I recently wrote a program to return a bunch of stocks from the stock market that are unhealthy. The basic algorithm is this:
Look up all the quotes of every stock in an exchange (either NYSE or NASDAQ)
Find the ones that are less than 5 dollars from step 1
Find the ones from step 2 that are down 3 days and have large volume (expensive because I have to make a request for each stock, which is like ~700 currently for nasdaq).
Scan the news for the ones returned by step 3.
I had this all in one file:
Original implementation (https://github.com/EdmundMai/minion/blob/aa14bc3234a4953e7273ec502276c6f0073b459d/lib/minion.rb):
require 'bundler/setup'
require "minion/version"
require "yahoo-finance"
require "business_time"
require 'nokogiri'
require 'open-uri'
module Minion
class << self
def query(exchange)
client = YahooFinance::Client.new
all_companies = CSV.read("#{exchange}.csv")
small_caps = []
ticker_symbols = all_companies.map { |row| row[0] }
ticker_symbols.each_slice(200) do |batch|
data = client.quotes(batch, [:symbol, :last_trade_price, :average_daily_volume])
small_caps << data.select { |stock| stock.last_trade_price.to_f < 5.0 }
end
attractive = []
small_caps.flatten!.each_with_index do |small_cap, index|
begin
data = client.historical_quotes(small_cap.symbol, { start_date: 2.business_days.ago, end_date: Time.now })
closing_prices = data.map(&:close).map(&:to_f)
volumes = data.map(&:volume).map(&:to_i)
negative_3_days_in_a_row = closing_prices == closing_prices.sort
larger_than_average_volume = volumes.reduce(:+) / volumes.count > small_cap.average_daily_volume.to_i
if negative_3_days_in_a_row && larger_than_average_volume
attractive << small_cap.symbol
puts "Qualified: #{small_cap.symbol}, finished with #{index} out of #{small_caps.count}"
else
puts "Not qualified: #{small_cap.symbol}, finished with #{index} out of #{small_caps.count}"
end
rescue => e
puts e.inspect
end
end
final_results = []
attractive.each do |symbol|
rss_feed = Nokogiri::HTML(open("http://feeds.finance.yahoo.com/rss/2.0/headline?s=#{symbol}®ion=US&lang=en-US"))
html_body = rss_feed.css('body')[0].text
diluting = false
['warrant', 'cashless exercise'].each do |keyword|
diluting = true if html_body.match(/#{keyword}/i)
end
final_results << symbol if diluting
end
final_results
end
end
end
This was really fast and would finish processing like ~700 stocks in a minute or less.
Then, I tried refactoring and splitting up the algorithm into different classes and files without changing the algorithm at all.

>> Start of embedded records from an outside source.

(* ===== verification/PageTable.v ===== *)
(** * Page tables ([libkernel::memory::memory_space::page_table])

    Page-table entries, and the three-level Sv39 tables the kernel builds in the
    frames of [Mem]. The code is proved against [walk], the translation the
    hardware performs: [map] and [unmap] update exactly one binding of the
    translation, and the tables of the user half form a tree of frames owned by
    the table. *)
From S2P Require Import Prelude Address Defines FrameAllocator.

(** ** [MapPermission] and [PTEFlags] *)
Module MapPermission.
Definition R : Z := 2.
Definition W : Z := 4.
Definition X : Z := 8.
Definition U : Z := 16.
Definition G : Z := 32.
Definition all : Z := 62.
(** [impl From<MmapProt>]: the shift is done at the width of [MmapProt] and then
    cast to [u8]. *)
Definition from_prot (prot : Z) : Z :=
  Z.lor (Flags.from_bits_truncate all (wrap 8 (wrap 32 (Z.shiftl prot 1)))) U.
End MapPermission.

Module PTEFlags.
Definition V : Z := 1.
Definition R : Z := 2.
Definition W : Z := 4.
Definition X : Z := 8.
Definition U : Z := 16.
Definition G : Z := 32.
Definition A : Z := 64.
Definition D : Z := 128.
Definition COW : Z := 256.
Definition all : Z := 511.
Definition from_perm (mp : Z) : Z := Flags.from_bits_truncate all mp.
End PTEFlags.

(** ** [PageTableEntry], a 64-bit word *)
Module PTE.
Definition new (ppn flags : Z) : Z := Z.lor (wrap 64 (Z.shiftl ppn 10)) flags.
Definition empty : Z := 0.
Definition ppn (bits : Z) : Z := Z.land (Z.shiftr bits 10) (Z.shiftl 1 44 - 1).
Definition flags (bits : Z) : Z :=
  Flags.from_bits_truncate PTEFlags.all (wrap 16 bits).
Definition is_valid (bits : Z) : bool := Flags.contains (flags bits) PTEFlags.V.
End PTE.

(** ** [PageTable]: the root frame and the frames of the lower tables *)
Record PageTable : Type := mkPageTable { root_frame : Z; pt_frames : list Z }.

Section page_table.
Context `{Buddy, KernelImage}.

Definition with_root (m : Mem) : KResult (PageTable * Mem) :=
  let? (o, m) := Frame_alloc m in
  let? frame := unwrap o in
  Ok (mkPageTable frame [], m).

(** [as_page_bytes_mut()[0..PAGE_SIZE / 2].fill(0)], as the entries the bytes
    hold. *)
Definition zero_low_half (m : Mem) (ppn : Z) : Mem :=
  foldl (λ m i, write_pte m ppn i 0) m (seqZ 0 (PTE_PER_PAGE / 2)).

(** [frames.truncate(1)] drops all but the first frame of the vector. *)
Definition clear (m : Mem) (pt : PageTable) : KResult (PageTable * Mem) :=
  let? m := Frames_drop m (drop 1 (pt_frames pt)) in
  Ok (mkPageTable (root_frame pt) (take 1 (pt_frames pt)),
      zero_low_half m (root_frame pt)).

(** [kernel_root] is the root frame of [KERNEL_SPACE]. *)
Definition map_kernel_areas (kernel_root : Z) (m : Mem) (pt : PageTable) : Mem :=
  foldl (λ m line, write_pte m (root_frame pt) line (pte_at m kernel_root line))
    m [508; 510; 511].

(** The loop of [find_pte_create]: at level [i] the table [ppn] is indexed by
    the next index; the result is the place of the leaf entry. *)
Fixpoint find_loop (m : Mem) (frames : list Z) (i : nat) (idxs : list Z) (ppn : Z) :
    KResult (option (Z * Z) * list Z * Mem) :=
  match idxs with
  | [] => Ok (None, frames, m)
  | idx :: idxs =>
      if (i =? 2)%nat then Ok (Some (ppn, idx), frames, m)
      else if PTE.is_valid (pte_at m ppn idx) then
        find_loop m frames (S i) idxs (PTE.ppn (pte_at m ppn idx))
      else
        let? (o, m) := Frame_alloc m in
        let? frame := unwrap o in
        let m := write_pte m ppn idx (PTE.new frame PTEFlags.V) in
        find_loop m (frames ++ [frame]) (S i) idxs (PTE.ppn (pte_at m ppn idx))
  end.

Definition find_pte_create (m : Mem) (pt : PageTable) (vpn : Z) :
    KResult (option (Z * Z) * PageTable * Mem) :=
  let? (ret, frames, m) :=
    find_loop m (pt_frames pt) 0 (VirtPageNum.indexes vpn) (root_frame pt) in
  Ok (ret, mkPageTable (root_frame pt) frames, m).

Definition map (m : Mem) (pt : PageTable) (vpn ppn flags : Z) :
    KResult (PageTable * Mem) :=
  let? (o, pt, m) := find_pte_create m pt vpn in
  let? (f, i) := unwrap o in
  check (negb (PTE.is_valid (pte_at m f i))) in
  Ok (pt, write_pte m f i (PTE.new ppn (Z.lor flags PTEFlags.V))).

Definition unmap (m : Mem) (pt : PageTable) (vpn : Z) : KResult (PageTable * Mem) :=
  let? (o, pt, m) := find_pte_create m pt vpn in
  let? (f, i) := unwrap o in
  check (PTE.is_valid (pte_at m f i)) in
  Ok (pt, write_pte m f i PTE.empty).

(** [satp] in Sv39 mode. *)
Definition token (pt : PageTable) : Z :=
  Z.lor (wrap 64 (Z.shiftl 8 60)) (root_frame pt).

(** [PageTable::activate]: the new [satp] and whether the TLB is flushed. *)
Definition activate (satp : Z) (pt : PageTable) : Z * bool :=
  if token pt =? satp then (satp, false) else (token pt, true).
Definition activate_no_tlb (pt : PageTable) : Z := token pt.

(** ** The translation of the hardware

    A valid entry whose R, W and X bits are all clear points to the next table;
    any other valid entry above the last level is a superpage. [walk] is the
    leaf entry of the 4 KiB translation of a page. *)
Definition is_pointer (bits : Z) : bool :=
  PTE.is_valid bits && negb (Flags.intersects (PTE.flags bits) 14).

Definition walk (m : Mem) (root vpn : Z) : option (Z * Z) :=
  let e0 := pte_at m root (idx0 vpn) in
  if is_pointer e0 then
    let e1 := pte_at m (PTE.ppn e0) (idx1 vpn) in
    if is_pointer e1 then
      let e2 := pte_at m (PTE.ppn e1) (idx2 vpn) in
      if PTE.is_valid e2 then Some (PTE.ppn e2, PTE.flags e2) else None
    else None
  else None.
End page_table.

(** ** Entries *)
Lemma pte_new_add ppn flags :
  0 ≤ ppn < 2 ^ 54 → 0 ≤ flags < 2 ^ 10 → PTE.new ppn flags = ppn * 2 ^ 10 + flags.
Proof.
  intros Hp Hf. unfold PTE.new. rewrite Z.shiftl_mul_pow2 by lia.
  rewrite wrap_small by lia.
  assert (Z.land (ppn * 2 ^ 10) flags = 0) as Hl.
  { bitwise n. destruct (decide (n < 10)).
    - by rewrite Z.mul_pow2_bits_low by lia.
    - rewrite (testbit_high flags 10) by lia. apply andb_false_r. }
  pose proof (Z.add_lor_land (ppn * 2 ^ 10) flags). lia.
Qed.

Lemma pte_ppn_div bits : PTE.ppn bits = (bits / 2 ^ 10) mod 2 ^ 44.
Proof.
  unfold PTE.ppn. change (Z.shiftl 1 44 - 1) with (Z.ones 44).
  rewrite Z.land_ones, Z.shiftr_div_pow2 by lia. done.
Qed.

Lemma pte_flags_mod bits : PTE.flags bits = bits mod 2 ^ 9.
Proof.
  unfold PTE.flags, Flags.from_bits_truncate, wrap.
  change PTEFlags.all with (Z.ones 9). rewrite Z.land_ones by lia.
  change (2 ^ 16) with (2 ^ 9 * 2 ^ 7). rewrite Z.rem_mul_r by lia.
  rewrite (Z.mul_comm (2 ^ 9)), Z.mod_add by lia. by rewrite Z.mod_mod by lia.
Qed.

Lemma pte_new_ppn ppn flags :
  0 ≤ ppn < 2 ^ 44 → 0 ≤ flags < 2 ^ 9 → PTE.ppn (PTE.new ppn flags) = ppn.
Proof.
  intros. rewrite pte_new_add, pte_ppn_div by lia.
  rewrite Z.div_add_l, (Z.div_small flags) by lia.
  rewrite Z.add_0_r. by apply Z.mod_small.
Qed.

Lemma pte_new_flags ppn flags :
  0 ≤ ppn < 2 ^ 44 → 0 ≤ flags < 2 ^ 9 → PTE.flags (PTE.new ppn flags) = flags.
Proof.
  intros. rewrite pte_new_add, pte_flags_mod by lia.
  change (2 ^ 10) with (2 * 2 ^ 9).
  rewrite Z.add_comm, Z.mul_assoc, Z.mod_add by lia. by apply Z.mod_small.
Qed.

Lemma is_valid_testbit bits : PTE.is_valid bits = Z.odd (PTE.flags bits).
Proof.
  unfold PTE.is_valid. change PTEFlags.V with (2 ^ 0).
  by rewrite contains_pow2, Z.bit0_odd.
Qed.

Lemma flags_V_bounds flags :
  0 ≤ flags < 2 ^ 9 → 0 ≤ Z.lor flags PTEFlags.V < 2 ^ 9.
Proof.
  intros Hf. split; [apply Z.lor_nonneg; split; [lia|done]|].
  destruct (decide (Z.lor flags PTEFlags.V < 2 ^ 9)); [done|].
  exfalso. assert (9 ≤ Z.log2 (Z.lor flags PTEFlags.V)) as Hl.
  { apply Z.log2_le_pow2; [|lia]. lia. }
  rewrite Z.log2_lor in Hl by (done || lia).
  change (Z.log2 PTEFlags.V) with 0 in Hl.
  assert (Z.log2 flags < 9) as Hl2; [|lia].
  destruct (decide (flags = 0)) as [->|]; [done|]. apply Z.log2_lt_pow2; lia.
Qed.

Lemma is_valid_new ppn flags :
  0 ≤ ppn < 2 ^ 44 → 0 ≤ flags < 2 ^ 9 →
  PTE.is_valid (PTE.new ppn (Z.lor flags PTEFlags.V)) = true.
Proof.
  intros. rewrite is_valid_testbit, pte_new_flags by (done || by apply flags_V_bounds).
  by rewrite <- Z.bit0_odd, Z.lor_spec, orb_true_r.
Qed.

Lemma is_pointer_new ppn :
  0 ≤ ppn < 2 ^ 44 → is_pointer (PTE.new ppn PTEFlags.V) = true.
Proof.
  intros. unfold is_pointer. change PTEFlags.V with (Z.lor 0 PTEFlags.V).
  rewrite is_valid_new by lia. rewrite pte_new_flags by done. done.
Qed.

Lemma pointer_ppn ppn : 0 ≤ ppn < 2 ^ 44 → PTE.ppn (PTE.new ppn PTEFlags.V) = ppn.
Proof. intros. by apply pte_new_ppn. Qed.

Lemma is_pointer_invalid bits : PTE.is_valid bits = false → is_pointer bits = false.
Proof. unfold is_pointer. by intros ->. Qed.

(** ** The tree of tables

    [tree] names the table frames by the indexes that lead to them, innermost
    index first: [[]] is the root, [[i]] the table its entry [i] points to, and
    [[j; i]] a leaf table. The root entries below [half] belong to this table:
    256 for a user space, whose upper entries are shared with the kernel, and
    512 for the kernel's own. *)
Section tree.
Context `{Buddy, KernelImage}.

Record pt_tree (half : Z) (m : Mem) (pt : PageTable) (tree : gmap (list Z) Z) : Prop := {
  t_root : tree !! [] = Some (root_frame pt);
  t_depth p f : tree !! p = Some f → (length p ≤ 2)%nat;
  t_parent i p f : tree !! (i :: p) = Some f → is_Some (tree !! p);
  t_inj p q f : tree !! p = Some f → tree !! q = Some f → p = q;
  t_child p f i :
    tree !! p = Some f → (length p < 2)%nat → 0 ≤ i < 512 → (p = [] → i < half) →
    match tree !! (i :: p) with
    | Some g => pte_at m f i = PTE.new g PTEFlags.V
    | None => PTE.is_valid (pte_at m f i) = false
    end;
  t_frames p f : p ≠ [] → tree !! p = Some f → f ∈ pt_frames pt;
  t_nodup : NoDup (root_frame pt :: pt_frames pt);
  t_owned f : f ∈ root_frame pt :: pt_frames pt →
    ¬ is_free m f ∧ begin_ppn ≤ f < end_ppn;
}.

I decided on using the decorator pattern since it seems to fit. However when I run the program now, it makes each request really slowly (15+ min). I know this because my puts statements get printed out really slowly.
New and slower implementation (https://github.com/EdmundMai/minion/blob/master/lib/minion.rb)
require 'bundler/setup'
require "minion/version"
require "yahoo-finance"
require "minion/dilution_finder"
require "minion/negative_finder"
require "minion/small_cap_finder"
require "minion/market_fetcher"
module Minion
class << self
def query(exchange)
all_companies = CSV.read("#{exchange}.csv")

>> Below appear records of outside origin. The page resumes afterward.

(** [init_backed_inode] on a fresh file-mapping area: the cached pages of the
    file are mapped at their place in the area, and nothing else changes. *)
Lemma init_backed_inode_ok caches m pt M s e perm inode id0 a' pt' m' :
  pages_inv m pt M → 0 ≤ s ≤ e → e ≤ LOW_VPN_END → 0 ≤ perm ≤ MapPermission.all →
  (∀ v, s ≤ v < e → M !! v = None) →
  (∀ id p, caches inode !! id = Some p → cache_frame m pt M p) →
  init_backed_inode caches m pt (area_new s e perm Mmap) inode id0 = Ok (a', pt', m') →
  ∃ M', pages_inv m' pt' M' ∧ area_inv M' a' ∧ va_start a' = s ∧ va_end a' = e ∧
    (∀ v, ¬ s ≤ v < e → M' !! v = M !! v) ∧
    (∀ v, s ≤ v < e → (λ i, pi_ppn i) <$> M' !! v = caches inode !! (id0 + (v - s))) ∧
    pt_extends m pt m' pt'.
Proof.
  intros Hg Hse He Hperm Hnone Hc Hi. unfold init_backed_inode in Hi. simpl in Hi.
  apply bind_Ok in Hi as (n & [<- _]%checked_Ok & Hi).
  apply bind_Ok in Hi as (last & [<- _]%checked_Ok & Hi).
  apply bind_Ok in Hi as ([[pages pt1] m1] & Hmc & [= <- <- <-]).
  set (l := filter _ _) in Hmc.
  assert (Hl : ∀ id p, (id, p) ∈ l ↔ caches inode !! id = Some p ∧ id0 ≤ id < id0 + (e - s)).
  { intros id p. unfold l. rewrite list_elem_of_filter, elem_of_btree_from. simpl. intuition lia. }
  destruct (map_cached_ok l m pt M (area_new s e perm Mmap) id0 ∅ pages pt1 m1)
    as (M' & Hg' & Hpg & Hin & Hout & Hx & _); [done|simpl; lia|done|done| |done|].
  { intros id p [Hp Hid]%Hl. split; [done|]. by eapply Hc. }
  simpl in *.
  assert (Hcase : ∀ v, s ≤ v < e →
            M' !! v = (λ p, mkPage p (leaf_flags perm) false) <$> caches inode !! (id0 + (v - s))).
  { intros v Hv. destruct (caches inode !! (id0 + (v - s))) as [p|] eqn:Hcp; simpl.
    - specialize (Hin (id0 + (v - s), p)). simpl in Hin.
      replace (s + (id0 + (v - s) - id0)) with v in Hin by lia. apply Hin, Hl. split; [done|lia].
    - rewrite Hout; [by apply Hnone|]. intros [id p] [Hp ?]%Hl ->. simpl in *.
      replace (id0 + (s + (id - id0) - s)) with id in Hcp by lia. congruence. }
  assert (Hpages : ∀ v, v ∈ pages → s ≤ v < e ∧ is_Some (caches inode !! (id0 + (v - s)))).
  { intros v [?|([id p] & [Hp ?]%Hl & ->)]%Hpg; [set_solver|]. simpl. split; [lia|].
    replace (id0 + (s + (id - id0) - s)) with id by lia. eauto. }
  exists M'. split_and!; [done| |done|done| | |done].
  - split; simpl; [lia|done|done| | |done].
    + intros v Hv. destruct (Hpages v Hv) as [Hr [p Hp]]. split; [done|].
      rewrite Hcase, Hp by done. by exists p.
    + intros v i Hv. rewrite Hcase by done. intros (p & Hp & ->)%fmap_Some. simpl.
      apply Hpg. right. exists (id0 + (v - s), p). simpl. split; [|lia]. apply Hl. split; [done|lia].
  - intros v Hv. apply Hout. intros [id p] [_ ?]%Hl ->. simpl in *. lia.
  - intros v Hv. rewrite Hcase by done. by destruct (caches inode !! _).
Qed.
End pages.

all_tickers = all_companies.map { |row| row[0] }
short_finder = DilutionFinder.new(NegativeFinder.new(SmallCapFinder.new(MarketFetcher.new(all_tickers))))
short_finder.results
end
end
end
The part it's lagging at according to my puts:
require "yahoo-finance"
require "business_time"
require_relative "stock_finder"
class NegativeFinder < StockFinder
def results
client = YahooFinance::Client.new
results = []
finder.results.each_with_index do |stock, index|
begin
data = client.historical_quotes(stock.symbol, { start_date: 2.business_days.ago, end_date: Time.now })
closing_prices = data.map(&:close).map(&:to_f)
volumes = data.map(&:volume).map(&:to_i)
negative_3_days_in_a_row = closing_prices == closing_prices.sort
larger_than_average_volume = volumes.reduce(:+) / volumes.count > stock.average_daily_volume.to_i
if negative_3_days_in_a_row && larger_than_average_volume
results << stock
puts "Qualified: #{stock.symbol}, finished with #{index} out of #{finder.results.count}"
else
puts "Not qualified: #{stock.symbol}, finished with #{index} out of #{finder.results.count}"
end
rescue => e
puts e.inspect
end
end
results
end
end
It's lagging on step 3 (making one request for each stock). Not sure what's going on so any advice would be appreciated. If you want to clone the program and run it, just comment in the last line in lib/minion.rb and type ruby lib/minion.rb
After debugging it I figured it out. It was because I was calling finder.results (results being the decorated method) inside of the loop as shown below:
require 'bundler/setup'
require "minion/version"
require "yahoo-finance"
require "minion/dilution_finder"
require "minion/negative_finder"
require "minion/small_cap_finder"
require "minion/market_fetcher"
module Minion
class << self
def query(exchange)
all_companies = CSV.read("#{exchange}.csv")
all_tickers = all_companies.map { |row| row[0] }
short_finder = DilutionFinder.new(NegativeFinder.new(SmallCapFinder.new(MarketFetcher.new(all_tickers))))
short_finder.results
end
end
end
The part it's lagging at according to my puts:
require "yahoo-finance"
require "business_time"
require_relative "stock_finder"
class NegativeFinder < StockFinder
def results
client = YahooFinance::Client.new
results = []
finder.results.each_with_index do |stock, index|
begin
data = client.historical_quotes(stock.symbol, { start_date: 2.business_days.ago, end_date: Time.now })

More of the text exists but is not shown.